W Czasie Ultrona zostajemy wrzuceni jak piłkarz do meczu podczas zmiany. I to podczas zmiany przed rzutem rożnym. Reżyser Joss Whedon zdaje sobie doskonale sprawę, że mając określoną ilość ekranowego czasu (na tyle postaci te 140 minut to absolutne minimum), akcję trzeba rozpocząć od razu. Thor, Iron Man, Czarna Wdowa, Kapitan Ameryka, Sokole Oko (Jeremy Renner, bynajmniej nie Alan Alda ^^) i Hulk są w trakcie misji obfitującej w spektakularne wybuchy, combosy (najczęściej na linii Thor – Kapitan Ameryka) i jeszcze raz wybuchy. To takie klasyczne sceny otwierające jak w każdym spotkaniu z Jamesem Bondem. Filmowa misja z pierwszych minut filmu ZAWSZE się udaje. Nie inaczej jest teraz. Po głośnym początku, powinien być jeszcze głośniejszy środek i wybuch na finał. I to wszystko jest i to wszystko się zgadza. Tony Stark chce zaprowadzić pokój na świecie i za wszelką cenę uruchomić program mający utrzymać porządek na naszej planecie. Sytuacja się komplikuje, uwolniony zostaje Ultron, który ład i porządek rozumie nieco inaczej. Otóż według psychorobota stworzyć coś pięknego można tylko niszcząc to co stare. Ludzkość musi przecież ewoluować, tak jak to już raz się stało na naszej planecie…
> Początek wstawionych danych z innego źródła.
(** ** Which tables a request writes *)

Lemma post_issue_readers now k r db :
  readers (fst (post_issue now k r db)) = readers db.
Proof.
  destruct (not_available (book_with_id k db)) eqn:E.
  - now rewrite (post_issue_refused now k r db E).
  - apply not_available_false in E. destruct E as [b [Hb Hs]].
    now rewrite (post_issue_done now k r db b Hb Hs).
Qed.

(** X5. Each request writes its own tables only: the GET requests write
    nothing, POST /books leaves readers and issues alone, POST /readers
    leaves books and issues alone, and POST /issue and POST /return leave
    the readers alone. *)
Theorem handle_frame isEmail loadTime now rq db :
  match rq with
  | GET_books | GET_readers =>
      fst (handle isEmail loadTime now rq db) = db
  | POST_books _ =>
      readers (fst (handle isEmail loadTime now rq db)) = readers db
      /\ issues (fst (handle isEmail loadTime now rq db)) = issues db
  | POST_readers _ =>
      books (fst (handle isEmail loadTime now rq db)) = books db
      /\ issues (fst (handle isEmail loadTime now rq db)) = issues db
  | POST_issue _ _ | POST_return _ =>
      readers (fst (handle isEmail loadTime now rq db)) = readers db
  end.
Proof.
  destruct rq as [| body | | body | k r | k]; cbn [handle].
  - reflexivity.
  - destruct (post_books_cases loadTime body db)
      as [[_ E] | [nb [_ [E _]]]]; rewrite E; now split.
  - reflexivity.
  - destruct (post_readers_cases isEmail body db)
      as [[_ E] | [nr [_ [E _]]]]; rewrite E; now split.
  - apply post_issue_readers.
  - reflexivity.
Qed.

(** ** Keys *)

Lemma effect_issue_keys rq db db' :
  effect rq db db' ->
  keys_from_one (map Issue_id (issues db)) ->
  keys_from_one (map Issue_id (issues db')).
Proof.
  intros [-> | body nb _ Hfree _ -> | nr _ -> | now k b _ _ ->] H;
    cbn [issues]; try exact H.
  rewrite map_app. cbn [map issued_row Issue_id].
  now apply keys_from_one_snoc.
Qed.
Avengers: Age of ultron - Avengers: Czas Ultrona - 2015
Czym zatem Joss Whedon zaskarbił sobie moją sympatię? Przede wszystkim tym, że sprowadził superbohaterów na ziemię. Zrobił to w przenośni i dosłownie. Przez chwilę można nawet uwierzyć, że to zwykła paczka przyjaciół, jak w scenie po bankiecie z próbą podniesienia młota Thora (i bezcenne spojrzenie Thora podczas próby kapitana Ameryki). Albo w momencie chwilowej rekonwalescencji w domowych pieleszach Sokolego Oka. Renner dostał więcej niż przysłowiowe pięć minut i chwała za to scenarzystom.
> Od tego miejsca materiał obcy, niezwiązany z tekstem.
(** * Pot-Limit-Omaha calculator: the equity estimator of [backend/main.py]

    A shallow embedding of [convertCardStrToTreys], [calculateEquity] and
    the arithmetic of [calculateOdds], and the properties of the
    specification stated over it.

    Conventions of the embedding.
    - A treys card is a Python [int]: [card := Z].
    - Python exceptions are the constructors of [exn]; a computation that
      raises carries the exception in [Raise].
    - Python lists are mutable objects: they live in a [heap] and are named
      by locations, so that [.copy()], [+] (a new list) and [.append]
      (in place) are told apart.
    - The [treys] package is not part of the repository: [Card.new], a
      freshly shuffled [Deck()] and [Evaluator.evaluate] are parameters.
      Each of the two calls may raise: [Card.new] is written for one
      string and the source hands it two integers, and the evaluator
      scores hands of five to seven cards while the source hands it
      [hole + board].  A parameter answers [None] where the call raises;
      the module [Treys] instantiates them as the library behaves.
    - [shuffled i] is the deck of trial [i] of one call: another call
      has other decks.
    - [wins / numSimulations] and the pot odds are Python floats; they
      are modelled by the exact rationals of [Q]: what is stated of them
      is stated of the exact quotient.
    - Strings are strings of 8-bit characters and [upper], [lower] map
      the ASCII letters: they are Python's [str.upper], [str.lower] on
      ASCII strings.
    - Logging and timing have no influence on results and are left out. *)

From Stdlib Require Import Ascii String.
From Stdlib Require Import List ListDec ZArith QArith Lia Lqa Bool Arith Permutation.
Import ListNotations.

Local Open Scope string_scope.
Local Open Scope list_scope.
Local Open Scope nat_scope.

(** ** Exceptions and results *)

Inductive exn : Type :=
| ValueError_card_format (cardStr : string)  (* line 75: "Invalid card format: ..." *)
| IndexError_string_index                    (* [cardStr[-1]] on the empty string *)
| TypeError                                  (* line 77: [Card.new] refuses its arguments *)
| ValueError_list_remove                     (* [list.remove(x)]: x not in list *)
| IndexError_pop_empty                       (* [deck.draw()] on an empty deck *)
| KeyError (key : nat)                       (* lines 131, 134: no evaluator for [key] cards *)
| ZeroDivisionError                          (* float division by zero *)
| HTTPException (status : Z) (detail : string)  (* line 193 *)
| LoopBound.                                 (* no Python exception: a [while] left by its bound *)

Inductive result (A : Type) : Type :=
| OK (a : A)
| Raise (e : exn).
Arguments OK {A} a.
Arguments Raise {A} e.

(** ** Python strings *)

Definition upper_char (c : ascii) : ascii :=
  let n := nat_of_ascii c in
  if (97 <=? n) && (n <=? 122) then ascii_of_nat (n - 32) else c.

Definition lower_char (c : ascii) : ascii :=
  let n := nat_of_ascii c in
  if (65 <=? n) && (n <=? 90) then ascii_of_nat (n + 32) else c.

(** [s.upper()] and [s.lower()] *)
Fixpoint upper (s : string) : string :=
  match s with
  | EmptyString => EmptyString
  | String c r => String (upper_char c) (upper r)
  end.

Fixpoint lower (s : string) : string :=
  match s with
  | EmptyString => EmptyString
  | String c r => String (lower_char c) (lower r)
  end.

(** [s[:-1]]: everything but the last character; the empty string for
    the empty string. *)
Fixpoint slice_but_last (s : string) : string :=
  match s with
  | EmptyString => EmptyString
  | String c r =>
      match r with
      | EmptyString => EmptyString
      | String _ _ => String c (slice_but_last r)
      end
  end.

(** [s[-1]]: the last character; [None] stands for the [IndexError] of
    indexing the empty string. *)
Fixpoint index_last (s : string) : option ascii :=
  match s with
  | EmptyString => None
  | String c r =>
      match r with
      | EmptyString => Some c
      | String _ _ => index_last r
      end
  end.

(** A dict with string keys, as an association list in source order. *)
Fixpoint dict_get {V : Type} (d : list (string * V)) (k : string) : option V :=
  match d with
  | [] => None
  | (k', v) :: d' => if String.eqb k k' then Some v else dict_get d' k
  end.

Definition dict_mem {V : Type} (d : list (string * V)) (k : string) : bool :=
  match dict_get d k with Some _ => true | None => false end.

(** ** Card codec *)

Definition card : Type := Z.

Definition rankMap : list (string * Z) :=
  [("2", 2); ("3", 3); ("4", 4); ("5", 5); ("6", 6); ("7", 7); ("8", 8); ("9", 9);
   ("10", 10); ("J", 11); ("Q", 12); ("K", 13); ("A", 14)]%Z.

Definition suitMap : list (string * Z) :=
  [("s", 0); ("h", 1); ("d", 2); ("c", 3)]%Z.

Section Codec.

(** [treys.Card.new], as the source calls it: on a rank and a suit.
    [None]: the call raises [TypeError]. *)
Variable Card_new : Z -> Z -> option card.

Definition convertCardStrToTreys (cardStr : string) : result card :=
  let rank := upper (slice_but_last cardStr) in
  match index_last cardStr with
  | None => Raise IndexError_string_index
  | Some ch =>
      let suit := lower (String ch EmptyString) in
      match dict_get rankMap rank, dict_get suitMap suit with
      | Some r, Some s =>
          match Card_new r s with
          | Some c => OK c
          | None => Raise TypeError
          end
      | _, _ => Raise (ValueError_card_format cardStr)
      end
  end.

End Codec.

(** ** A state and exception monad

    The state survives an exception: what the heap looks like when a
    [Raise] leaves the function can be inspected. *)

Definition M (S A : Type) : Type := S -> result A * S.

Definition ret {S A : Type} (a : A) : M S A := fun s => (OK a, s).

Definition raise {S A : Type} (e : exn) : M S A := fun s => (Raise e, s).

Definition lift {S A : Type} (r : result A) : M S A := fun s => (r, s).

Definition bind {S A B : Type} (m : M S A) (k : A -> M S B) : M S B :=
  fun s =>
    match m s with
    | (OK a, s') => k a s'
    | (Raise e, s') => (Raise e, s')
    end.

(** [try: m  except Exception as e: raise h(e)] *)
Definition try_except {S A : Type} (m : M S A) (h : exn -> exn) : M S A :=
  fun s =>
    match m s with
    | (OK a, s') => (OK a, s')
    | (Raise e, s') => (Raise (h e), s')
    end.

Notation "x <- m ;; k" := (bind m (fun x => k))
  (at level 61, m at next level, right associativity).
Notation "m ;;; k" := (bind m (fun _ => k))
  (at level 61, right associativity).

(** [for x in xs: body(x)] *)
Fixpoint for_each {S A : Type} (xs : list A) (body : A -> M S unit) : M S unit :=
  match xs with
  | [] => ret tt
  | x :: xs' => body x ;;; for_each xs' body
  end.

(** [[e for _ in range(n)]]: the list of the results of [n] runs of [e]. *)
Fixpoint comprehension {S A : Type} (n : nat) (e : M S A) : M S (list A) :=
  match n with
  | O => ret []
  | S n' => a <- e ;; r <- comprehension n' e ;; ret (a :: r)
  end.

(** [while cond: body], cut after [bound] runs of the body: leaving the
    loop by the bound raises [LoopBound]. *)
Fixpoint while_ {S : Type} (bound : nat) (cond : M S bool) (body : M S unit) : M S unit :=
  match bound with
  | O => b <- cond ;; if b then raise LoopBound else ret tt
  | S bound' => b <- cond ;; if b then body ;;; while_ bound' cond body else ret tt
  end.

(** [range(n)] for a Python [int] [n]: empty when [n <= 0]. *)
Definition range (n : Z) : list Z := map Z.of_nat (seq 0 (Z.to_nat n)).

(** [for x in xs: acc = body(x, acc)]: a loop whose only local state is
    [acc]. *)
Fixpoint for_fold {S X A : Type} (xs : list X) (body : X -> A -> M S A) (acc : A) : M S A :=
  match xs with
  | [] => ret acc
  | x :: xs' => acc' <- body x acc ;; for_fold xs' body acc'
  end.

(** ** The heap of Python lists *)

Definition loc : Type := nat.

Record heap : Type := mkHeap {
  strs : list (list string);  (* the lists of [str], by location *)
  cards : list (list card);   (* the lists of [int], by location *)
  drawn : list card           (* ghost: the cards [deck.draw()] has returned, oldest first *)
}.

Fixpoint upd {A : Type} (n : nat) (x : A) (l : list A) {struct l} : list A :=
  match l, n with
  | [], _ => []
  | _ :: t, O => x :: t
  | y :: t, S n' => y :: upd n' x t
  end.

Definition read_strs (r : loc) : M heap (list string) :=
  fun h => (OK (nth r (strs h) []), h).

Definition read (r : loc) : M heap (list card) :=
  fun h => (OK (nth r (cards h) []), h).

Definition write (r : loc) (l : list card) : M heap unit :=
  fun h => (OK tt, mkHeap (strs h) (upd r l (cards h)) (drawn h)).

(** A list display or any expression that builds a new list object. *)
Definition new_list (l : list card) : M heap loc :=
  fun h => (OK (length (cards h)), mkHeap (strs h) (cards h ++ [l]) (drawn h)).

Definition note_draw (c : card) : M heap unit :=
  fun h => (OK tt, mkHeap (strs h) (cards h) (drawn h ++ [c])).

(** [r.append(c)] *)
Definition list_append (r : loc) (c : card) : M heap unit :=
  l <- read r ;; write r (l ++ [c]).

(** [r.copy()] *)
Definition list_copy (r : loc) : M heap loc :=
  l <- read r ;; new_list l.

(** [len(r)] *)
Definition len (r : loc) : M heap nat :=
  l <- read r ;; ret (length l).

(** What [l.remove(x)] leaves: [l] without the first occurrence of [x];
    [None] when [x] is not in [l]. *)
Fixpoint remove_first (x : card) (l : list card) : option (list card) :=
  match l with
  | [] => None
  | y :: t =>
      if Z.eqb y x then Some t
      else match remove_first x t with
           | Some t' => Some (y :: t')
           | None => None
           end
  end.

(** [r.remove(x)] *)
Definition list_remove (r : loc) (x : card) : M heap unit :=
  l <- read r ;;
  match remove_first x l with
  | Some l' => write r l'
  | None => raise ValueError_list_remove
  end.

(** ** The simulation engine *)

Definition numSimulations : nat := 1000.

Section Engine.

(** The three entry points of [treys] the source uses.
    - [Card_new rank suit] is [TreysCard.new(rank, suit)]; [None] when
      the call raises.
    - [evaluate hand board] is [evaluator.evaluate(hand, board)]; the
      source compares its results with [>], a lower score being the
      better hand.  [None] when the evaluator has no entry for the
      number of cards it is given and raises [KeyError] on that number.
    - [shuffled i] is the content of [deck.cards] of the [Deck()] built
      in trial [i]: the randomness of the call. *)
Variable Card_new : Z -> Z -> option card.
Variable evaluate : list card -> list card -> option Z.
Variable shuffled : nat -> list card.

(** [deck = TreysDeck()] in trial [i]; the deck is known by the location
    of its [cards] list. *)
Definition TreysDeck (i : nat) : M heap loc := new_list (shuffled i).

(** [deck.draw()], as the source uses it: one card leaves [deck.cards]
    and is returned, the card itself, which the source appends to a list
    of cards; on an empty list the [pop] inside raises [IndexError].
    The card taken is the head of the list: the order of a shuffled deck
    is arbitrary. *)
Definition Deck_draw (deck : loc) : M heap card :=
  l <- read deck ;;
  match l with
  | [] => raise IndexError_pop_empty
  | c :: l' => write deck l' ;;; note_draw c ;;; ret c
  end.

(** Lines 96-98 and 101-103: a new list, filled with the decoded
    tokens of the list at [tokens]. *)
Definition convert_all (tokens : loc) : M heap loc :=
  out <- new_list [] ;;
  ts <- read_strs tokens ;;
  for_each ts (fun card =>
    c <- lift (convertCardStrToTreys Card_new card) ;;
    list_append out c) ;;;
  ret out.

(** Lines 113-130 of trial [i]: the hero's hand and the opponents'
    hands, each with the completed board appended.  The [while] loop
    appends a card at every turn, so five turns are enough: [deal_run]
    shows that its bound is never reached. *)
Definition deal (i : nat) (holeCardsTreys communityCardsTreys : loc) (numPlayers : Z)
  : M heap (list card * list (list card)) :=
  deck <- TreysDeck i ;;
  hs <- read holeCardsTreys ;;
  cs <- read communityCardsTreys ;;
  for_each (hs ++ cs) (fun card => list_remove deck card) ;;;
  currentCommunity <- list_copy communityCardsTreys ;;
  while_ 5 (n <- len currentCommunity ;; ret (n <? 5))
           (c <- Deck_draw deck ;; list_append currentCommunity c) ;;;
  opponentHands <-
    for_fold (range (numPlayers - 1)) (fun _ opponentHands =>
      opponentCards <- comprehension 4 (Deck_draw deck) ;;
      cc <- read currentCommunity ;;
      ret (opponentHands ++ [opponentCards ++ cc])) [] ;;
  hs' <- read holeCardsTreys ;;
  cc <- read currentCommunity ;;
  ret (hs' ++ cc, opponentHands).

(** [evaluator.evaluate(hand, board)].  [Evaluator()] of line 106 has
    no state of its own in the model: [evaluate] is a function. *)
Definition Evaluator_evaluate (hand board : list card) : result Z :=
  match evaluate hand board with
  | Some score => OK score
  | None => Raise (KeyError (length (hand ++ board)))
  end.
Avengers: Age of ultron - Avengers: Czas Ultrona - 2015
I to jest właśnie według mnie największa siła filmu. Nieprzesadzony subtelny dowcip, na który składają się albo krótkie wymiany spojrzeń, albo krótkie docinki (no może czasami przydługie, bo naigrawanie się z przesadnej szarmancji Kapitana Ameryki można by skrócić do pierwszych dwóch żartów). Świadomie lub nie (liczę jednak na świadomy zabieg) scenarzysta odwołał się do problemów naszych wschodnich sąsiadów. No, bo jak inaczej odczytywać próbę oderwania części państwa Sokovia przez szaleńca, niż we wiadomy sposób? Druga sprawa, że sytuacja ta wykwitła wskutek następstwa próby stworzenia tarczy antyrakietowej, przepraszam – wprowadzania „programu utrzymania światowego pokoju”.
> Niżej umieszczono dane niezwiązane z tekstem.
(** *** Further properties: the merge and filter engine *)

(** What the engine does to the outside, whatever it returns. *)
Lemma process_events (devs : list Device) (shift_index fuel : nat) (device : Device)
    (shift : string) (w : world St) :
  nth_error devs (shift_index mod length devs)%nat = Some device ->
  nth_error (SHIFT cfg) (shift_index mod length (SHIFT cfg))%nat = Some shift ->
  exists evs,
    trace (snd (process_and_merge_biometric_with_employee_data out cfg devs shift_index
                  fuel w)) = trace w ++ evs
    /\ connections evs = [(ip device, 4370, 180)]
    /\ posts evs = []
    /\ (forall r, fst (process_and_merge_biometric_with_employee_data out cfg devs
                         shift_index fuel w) = Ok r ->
                  (r = None <-> gets evs = [])).
Proof.
  intros Hd Hs. rewrite (process_unfold _ _ fuel w Hd Hs).
  destruct (fetch_biometric_data_connections (ip device) 4370 180 w)
    as (evs & Ht & Hc & Hg & Hp).
  destruct (fetch_biometric_data out (ip device) 4370 180 w) as [[[| a l] | e |] wa];
    cbn [snd] in Ht; cbv beta iota; cbn [fst snd].
  - eexists. rewrite trace_emit, Ht, <- app_assoc. split; [reflexivity |].
    rewrite connections_app, posts_app, gets_app, Hc, Hg, Hp. repeat split; auto.
    intros _. congruence.
  - destruct (fetch_employee_data_events fuel wa) as (evs' & Ht' & Hev').
    pose proof (fetch_employee_data_offsets fuel wa) as Hoff.
    destruct (fetch_employee_data out fuel wa) as [[emp_df | e |] wb]; cbn [snd fst] in *;
      eexists; rewrite Ht', Ht, <- app_assoc; (split; [reflexivity |]);
      rewrite connections_app, posts_app, gets_app, Hc, Hg, Hp,
        (connections_by_fetcher _ Hev'), (posts_by_fetcher _ Hev');
      repeat split; try discriminate.
    + intros Hr. congruence.
    + destruct (Hoff wb emp_df eq_refl) as [n Hn].
      rewrite Ht', gets_app in Hn. apply app_inv_head in Hn.
      cbn [app]. rewrite Hn. discriminate.
  - eexists. rewrite trace_emit, Ht, <- app_assoc. split; [reflexivity |].
    rewrite connections_app, posts_app, gets_app, Hc, Hg, Hp. repeat split; auto.
    intros _. congruence.
  - exists evs. rewrite Hc, Hg, Hp. repeat split; try assumption; discriminate.
Qed.

(** X6.  The engine opens one connection per run, to the address of the
    device of the cycle, always on port 4370 with a timeout of 180: the
    [port] of the configuration entry is not read. *)
Theorem process_connects_on_default_port (devs : list Device) (shift_index fuel : nat)
    (device : Device) (w : world St) :
  nth_error devs (shift_index mod length devs)%nat = Some device ->
  SHIFT cfg <> [] ->
  connections (trace (snd (process_and_merge_biometric_with_employee_data out cfg devs
                             shift_index fuel w)))
  = connections (trace w) ++ [(ip device, 4370, 180)].
Proof.
  intros Hd Hs. destruct (nth_error_mod_some shift_index Hs) as [shift Hsh].
  destruct (process_events _ _ fuel w Hd Hsh) as (evs & Ht & Hc & _).
  rewrite Ht, connections_app, Hc. reflexivity.
Qed.

(** X7.  With an empty device list, or with devices and an empty shift list,
    the engine raises [ZeroDivisionError] before it touches the outside. *)
Theorem process_raises_on_empty_configuration (devs : list Device)
    (shift_index fuel : nat) (w : world St) :
  devs = [] \/ SHIFT cfg = [] ->
  process_and_merge_biometric_with_employee_data out cfg devs shift_index fuel w
  = (Raise ZeroDivisionError, w).
Proof.
  intros H. unfold process_and_merge_biometric_with_employee_data.
  destruct devs as [| d devs].
  - reflexivity.
  - destruct H as [H | H]; [discriminate |].
    unfold bind at 1.
    destruct (@nth_error_mod_some _ (d :: devs) shift_index ltac:(discriminate))
      as [device Hd].
    rewrite (index_mod_some _ _ w Hd). unfold bind at 1. rewrite H. reflexivity.
Qed.

(** X8.  The roster is requested exactly in the runs of the engine that
    give a result: a run that returns nothing (no event, or a terminal that
    failed) asks the backend for nothing. *)
Theorem process_fetches_roster_iff_result (devs : list Device) (shift_index fuel : nat)
    (w w' : world St) (r : option DataFrame) :
  process_and_merge_biometric_with_employee_data out cfg devs shift_index fuel w
  = (Ok r, w') ->
  (r = None <-> gets (trace w') = gets (trace w)).
Proof.
  intros H.
  assert (Hlook : exists device shift,
             nth_error devs (shift_index mod length devs)%nat = Some device
             /\ nth_error (SHIFT cfg) (shift_index mod length (SHIFT cfg))%nat = Some shift).
  { unfold process_and_merge_biometric_with_employee_data in H. unfold bind at 1 in H.
    destruct (index_mod devs shift_index w) as [[d | e |] w1] eqn:Hi; try discriminate.
    apply index_mod_inv in Hi. destruct Hi as [-> Hd].
    unfold bind at 1 in H.
    destruct (index_mod (SHIFT cfg) shift_index w) as [[sh | e |] w1] eqn:Hi;
      try discriminate.
    apply index_mod_inv in Hi. destruct Hi as [_ Hs]. exists d, sh. auto. }
  destruct Hlook as (device & shift & Hd & Hs).
  destruct (process_events _ _ fuel w Hd Hs) as (evs & Ht & _ & _ & Hg).
  rewrite H in Ht, Hg. cbn [fst snd] in Ht, Hg.
  rewrite Ht, gets_app, (Hg r eq_refl). split.
  - intros ->. apply app_nil_r.
  - intros Happ. rewrite <- (app_nil_r (gets (trace w))) in Happ at 2.
    apply app_inv_head in Happ. exact Happ.
Qed.

Lemma key_matches_spec (key : string) (e : Employee) :
  key_matches key e = true <-> attendance_device_id e = Some key.
Proof.
  unfold key_matches. destruct (attendance_device_id e) as [k |].
  - rewrite String.eqb_eq. split; congruence.
  - split; discriminate.
Qed.

Lemma rows_of_joined (emp_df : list Employee) (a : Attendance) (shift : string) (r : Row) :
  In r (rows_of emp_df a shift) ->
  row_shift r = shift
  /\ attendance_of r = a
  /\ ((exists e, In e emp_df
                 /\ attendance_device_id e = Some (row_attendance_device_id r)
                 /\ row_employee r = employee e
                 /\ row_employee_name r = employee_name e)
      \/ ((forall e, In e emp_df ->
                     attendance_device_id e <> Some (row_attendance_device_id r))
          /\ row_employee r = None /\ row_employee_name r = None)).
Proof.
  unfold rows_of.
  destruct (filter (key_matches (user_id a)) emp_df) as [| e0 matches] eqn:Hf.
  - intros [<- | []]. repeat split; [destruct a; reflexivity |]. right.
    repeat split. intros e He Hk. cbn [row_attendance_device_id merged_row] in Hk.
    apply key_matches_spec in Hk.
    assert (Hin : In e (filter (key_matches (user_id a)) emp_df))
      by (apply filter_In; auto).
    rewrite Hf in Hin. destruct Hin.
  - intros Hr. apply in_map_iff in Hr. destruct Hr as (e & <- & He).
    rewrite <- Hf in He. apply filter_In in He. destruct He as [He Hk].
    apply key_matches_spec in Hk.
    repeat split; [destruct a; reflexivity |]. left. exists e. auto.
Qed.

Lemma pd_merge_left_rows (device_data : list Attendance) (shift : string)
    (emp_df : list Employee) (r : Row) :
  In r (pd_merge_left (map (fun attendance => (attendance, shift)) device_data) emp_df) ->
  exists a, In a device_data /\ In r (rows_of emp_df a shift).
Proof.
  unfold pd_merge_left. intros Hr. apply in_flat_map in Hr.
  destruct Hr as ([a s] & Ha & Hr). apply in_map_iff in Ha.
  destruct Ha as (a' & Heq & Ha'). inversion Heq; subst. exists a. auto.
Qed.

(** X9.  The rows of a result of the engine: each carries the shift of the
    cycle and the columns of one of the events the terminal returned, and
    either the employee and name of a roster record that has the event's
    device identifier, or null for both when the roster fetched in this run
    has no such record. *)
Theorem process_rows_are_joined (devs : list Device) (shift_index fuel : nat)
    (w w' : world St) (df : DataFrame) :
  process_and_merge_biometric_with_employee_data out cfg devs shift_index fuel w
  = (Ok (Some df), w') ->
  exists device shift device_data emp_df wa,
    nth_error devs (shift_index mod length devs)%nat = Some device
    /\ nth_error (SHIFT cfg) (shift_index mod length (SHIFT cfg))%nat = Some shift
    /\ fetch_biometric_data out (ip device) 4370 180 w = (Ok device_data, wa)
    /\ fetch_employee_data out fuel wa = (Ok emp_df, w')
    /\ forall r, In r df ->
         row_shift r = shift
         /\ In (attendance_of r) device_data
         /\ ((exists e, In e emp_df
                        /\ attendance_device_id e = Some (row_attendance_device_id r)
                        /\ row_employee r = employee e
                        /\ row_employee_name r = employee_name e)
             \/ ((forall e, In e emp_df ->
                            attendance_device_id e <> Some (row_attendance_device_id r))
                 /\ row_employee r = None /\ row_employee_name r = None)).
Proof.
  intros H.
  destruct (process_result _ _ _ _ H)
    as (device & shift & device_data & emp_df & wa & Hd & Hs & Hf & _ & He & Hdf).
  exists device, shift, device_data, emp_df, wa.
  split; [exact Hd |]. split; [exact Hs |]. split; [exact Hf |]. split; [exact He |].
  intros r Hin. subst df. unfold merge_and_filter in Hin. apply filter_In in Hin.
  destruct Hin as [Hr _]. apply pd_merge_left_rows in Hr.
  destruct Hr as (a & Ha & Hr). destruct (rows_of_joined _ _ _ _ Hr) as (H1 & H2 & H3).
  split; [exact H1 |]. split; [rewrite H2; exact Ha | exact H3].
Qed.

Lemma filter_key_unique (key : string) (emp_df : list Employee) :
  NoDup (roster_keys emp_df) ->
  (length (filter (key_matches key) emp_df) <= 1)%nat.
Proof.
  induction emp_df as [| e emp_df IH]; intros Hnd; [simpl; lia |].
  cbn [filter]. destruct (key_matches key e) eqn:Hk.
  - apply key_matches_spec in Hk. unfold roster_keys in Hnd. cbn [flat_map] in Hnd.
    rewrite Hk in Hnd. cbn [app] in Hnd. inversion Hnd as [| ? ? Hnotin Hnd']; subst.
    assert (Hnone : filter (key_matches key) emp_df = []).
    { destruct (filter (key_matches key) emp_df) as [| e' l] eqn:Hf; [reflexivity |].
      exfalso. apply Hnotin.
      assert (Hin : In e' (filter (key_matches key) emp_df)) by (rewrite Hf; left; auto).
      apply filter_In in Hin. destruct Hin as [Hin Hk'].
      apply key_matches_spec in Hk'. apply in_flat_map. exists e'.
      split; [exact Hin |]. rewrite Hk'. left. reflexivity. }
    rewrite Hnone. simpl. lia.
  - apply IH. unfold roster_keys in Hnd. cbn [flat_map] in Hnd.
    apply NoDup_app_remove_l in Hnd. exact Hnd.
Qed.

(** X10.  With a roster in which no two records have the same device
    identifier, the merged and filtered frame has exactly one row for each
    raw event of the window, in the order of the raw events. *)
Theorem merge_and_filter_one_row_per_event (device_data : list Attendance)
    (shift : string) (emp_df : list Employee) :
  NoDup (roster_keys emp_df) ->
  map attendance_of (merge_and_filter cfg device_data shift emp_df)
  = filter (fun a => in_window cfg (timestamp a)) device_data.
Proof.
  intros Hnd. rewrite merge_and_filter_order.
  induction (filter (fun a => in_window cfg (timestamp a)) device_data) as [| a l IH];
    [reflexivity |].
  cbn [flat_map]. rewrite IH. unfold copies.
  pose proof (@filter_key_unique (user_id a) emp_df Hnd) as Hle.
  replace (Nat.max 1 (length (filter (key_matches (user_id a)) emp_df))) with 1%nat by lia.
  reflexivity.
Qed.

(** *** Further properties: the delivery submitter *)

Lemma retry_loop_done (max_retries : Z) (employee : string) (p : Payload)
    (retry_count : Z) (w : world St) :
  retry_loop out max_retries employee p retry_count true w = (true, w).
Proof.
  simp retry_loop. destruct (Z_lt_dec retry_count max_retries); reflexivity.
Qed.

Lemma retry_loop_no_budget (max_retries : Z) (employee : string) (p : Payload)
    (retry_count : Z) (w : world St) :
  max_retries <= retry_count ->
  retry_loop out max_retries employee p retry_count false w = (false, w).
Proof.
  intros H. simp retry_loop.
  destruct (Z_lt_dec retry_count max_retries); [lia | reflexivity].
Qed.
Avengers: Age of ultron - Avengers: Czas Ultrona - 2015
Mam problem z superbohaterami. Obarczam za to w głównej mierze swój wiek 🙂 No cóż, oprócz wiadomej frajdy, której zawsze było mniej lub więcej u MARVELA, tak naprawdę to kompletnie nie czułem nic ponad to w kolejnych starciach superbohaterów. No, bo przecież umówmy się, czy Thor dostanie meteorem w głowę, czy na Hulka spadnie planeta, to i tak NIC im się nie stanie. W Czasie Ultrona pojawił się ktoś, kto może zaszkodzić nawet bogom pokroju Thora (nota bene jest z tym związana zabawna scenka, w której syn Odyna ostrzega innych, nawet nie biorąc pod uwagę, że i ON może być podatny na wpływ kogoś lub czegoś).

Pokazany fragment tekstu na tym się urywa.